THE TASK:
Write out exactly the lines from the first line of the records below through the line that contains "adoption_error current candidate)", and stop there.

RECORDED DATA:
== == ==
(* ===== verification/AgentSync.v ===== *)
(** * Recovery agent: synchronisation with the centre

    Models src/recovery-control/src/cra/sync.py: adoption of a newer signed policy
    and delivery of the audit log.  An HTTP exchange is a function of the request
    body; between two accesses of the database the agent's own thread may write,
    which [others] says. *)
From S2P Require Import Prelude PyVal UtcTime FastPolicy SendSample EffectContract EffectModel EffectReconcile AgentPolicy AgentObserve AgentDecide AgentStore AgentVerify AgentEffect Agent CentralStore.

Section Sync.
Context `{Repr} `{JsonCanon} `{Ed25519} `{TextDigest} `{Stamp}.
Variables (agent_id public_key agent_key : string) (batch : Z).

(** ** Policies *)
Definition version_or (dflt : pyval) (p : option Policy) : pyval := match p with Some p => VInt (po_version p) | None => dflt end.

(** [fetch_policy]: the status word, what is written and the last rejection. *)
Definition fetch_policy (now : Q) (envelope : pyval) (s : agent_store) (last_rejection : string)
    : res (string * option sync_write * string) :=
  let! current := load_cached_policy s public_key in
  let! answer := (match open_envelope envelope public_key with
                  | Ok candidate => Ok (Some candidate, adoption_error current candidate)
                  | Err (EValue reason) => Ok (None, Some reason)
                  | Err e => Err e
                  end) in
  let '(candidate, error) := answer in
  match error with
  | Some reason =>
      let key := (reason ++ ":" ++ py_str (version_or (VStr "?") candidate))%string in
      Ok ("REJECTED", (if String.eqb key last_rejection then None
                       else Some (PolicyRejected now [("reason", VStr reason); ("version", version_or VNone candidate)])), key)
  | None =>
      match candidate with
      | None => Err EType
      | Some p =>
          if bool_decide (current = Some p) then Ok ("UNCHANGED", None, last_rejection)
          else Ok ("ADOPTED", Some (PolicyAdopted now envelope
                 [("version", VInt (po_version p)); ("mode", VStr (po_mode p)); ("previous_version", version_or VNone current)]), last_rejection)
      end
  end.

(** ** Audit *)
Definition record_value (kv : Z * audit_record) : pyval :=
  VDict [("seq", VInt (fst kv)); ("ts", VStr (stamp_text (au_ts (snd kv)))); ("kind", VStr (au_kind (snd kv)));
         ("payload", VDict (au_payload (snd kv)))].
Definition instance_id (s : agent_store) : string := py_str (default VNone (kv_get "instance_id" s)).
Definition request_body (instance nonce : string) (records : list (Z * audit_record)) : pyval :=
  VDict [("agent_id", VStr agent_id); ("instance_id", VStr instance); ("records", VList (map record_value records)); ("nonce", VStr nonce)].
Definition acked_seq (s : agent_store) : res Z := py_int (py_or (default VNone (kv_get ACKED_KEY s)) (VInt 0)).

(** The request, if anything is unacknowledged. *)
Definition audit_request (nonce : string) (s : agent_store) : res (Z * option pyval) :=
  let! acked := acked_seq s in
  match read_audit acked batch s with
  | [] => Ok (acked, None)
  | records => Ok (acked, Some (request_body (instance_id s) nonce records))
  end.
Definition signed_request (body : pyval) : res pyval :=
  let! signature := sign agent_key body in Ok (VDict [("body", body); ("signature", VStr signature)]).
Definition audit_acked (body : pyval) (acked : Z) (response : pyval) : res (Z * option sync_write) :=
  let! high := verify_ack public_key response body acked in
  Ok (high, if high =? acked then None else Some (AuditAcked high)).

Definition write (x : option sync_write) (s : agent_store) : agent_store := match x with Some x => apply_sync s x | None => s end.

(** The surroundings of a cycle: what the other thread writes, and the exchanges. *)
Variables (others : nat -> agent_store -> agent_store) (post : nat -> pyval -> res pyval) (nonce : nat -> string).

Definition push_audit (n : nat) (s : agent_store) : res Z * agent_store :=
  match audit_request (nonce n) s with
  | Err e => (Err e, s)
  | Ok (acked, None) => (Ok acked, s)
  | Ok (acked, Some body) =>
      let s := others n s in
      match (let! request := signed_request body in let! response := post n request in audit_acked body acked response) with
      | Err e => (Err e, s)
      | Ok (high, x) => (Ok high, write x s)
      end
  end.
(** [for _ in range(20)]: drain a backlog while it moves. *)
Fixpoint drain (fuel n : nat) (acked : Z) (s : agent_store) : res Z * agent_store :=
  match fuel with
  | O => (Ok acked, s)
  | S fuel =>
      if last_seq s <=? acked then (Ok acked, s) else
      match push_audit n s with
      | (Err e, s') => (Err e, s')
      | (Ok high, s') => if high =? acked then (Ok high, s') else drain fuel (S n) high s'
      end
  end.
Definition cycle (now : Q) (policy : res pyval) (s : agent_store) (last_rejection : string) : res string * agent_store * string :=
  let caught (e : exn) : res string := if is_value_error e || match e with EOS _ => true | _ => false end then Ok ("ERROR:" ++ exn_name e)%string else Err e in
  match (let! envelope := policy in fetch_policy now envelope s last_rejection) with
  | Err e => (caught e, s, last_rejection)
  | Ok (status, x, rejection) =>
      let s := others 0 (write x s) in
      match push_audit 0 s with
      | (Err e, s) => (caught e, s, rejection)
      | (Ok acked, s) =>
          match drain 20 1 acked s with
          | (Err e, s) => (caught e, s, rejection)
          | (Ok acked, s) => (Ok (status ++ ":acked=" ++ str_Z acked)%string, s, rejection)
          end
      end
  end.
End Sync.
== == ==
TASK RESULT:
(* ===== verification/AgentSync.v ===== *)
(** * Recovery agent: synchronisation with the centre

    Models src/recovery-control/src/cra/sync.py: adoption of a newer signed policy
    and delivery of the audit log.  An HTTP exchange is a function of the request
    body; between two accesses of the database the agent's own thread may write,
    which [others] says. *)
From S2P Require Import Prelude PyVal UtcTime FastPolicy SendSample EffectContract EffectModel EffectReconcile AgentPolicy AgentObserve AgentDecide AgentStore AgentVerify AgentEffect Agent CentralStore.

Section Sync.
Context `{Repr} `{JsonCanon} `{Ed25519} `{TextDigest} `{Stamp}.
Variables (agent_id public_key agent_key : string) (batch : Z).

(** ** Policies *)
Definition version_or (dflt : pyval) (p : option Policy) : pyval := match p with Some p => VInt (po_version p) | None => dflt end.

(** [fetch_policy]: the status word, what is written and the last rejection. *)
Definition fetch_policy (now : Q) (envelope : pyval) (s : agent_store) (last_rejection : string)
    : res (string * option sync_write * string) :=
  let! current := load_cached_policy s public_key in
  let! answer := (match open_envelope envelope public_key with
                  | Ok candidate => Ok (Some candidate, adoption_error current candidate)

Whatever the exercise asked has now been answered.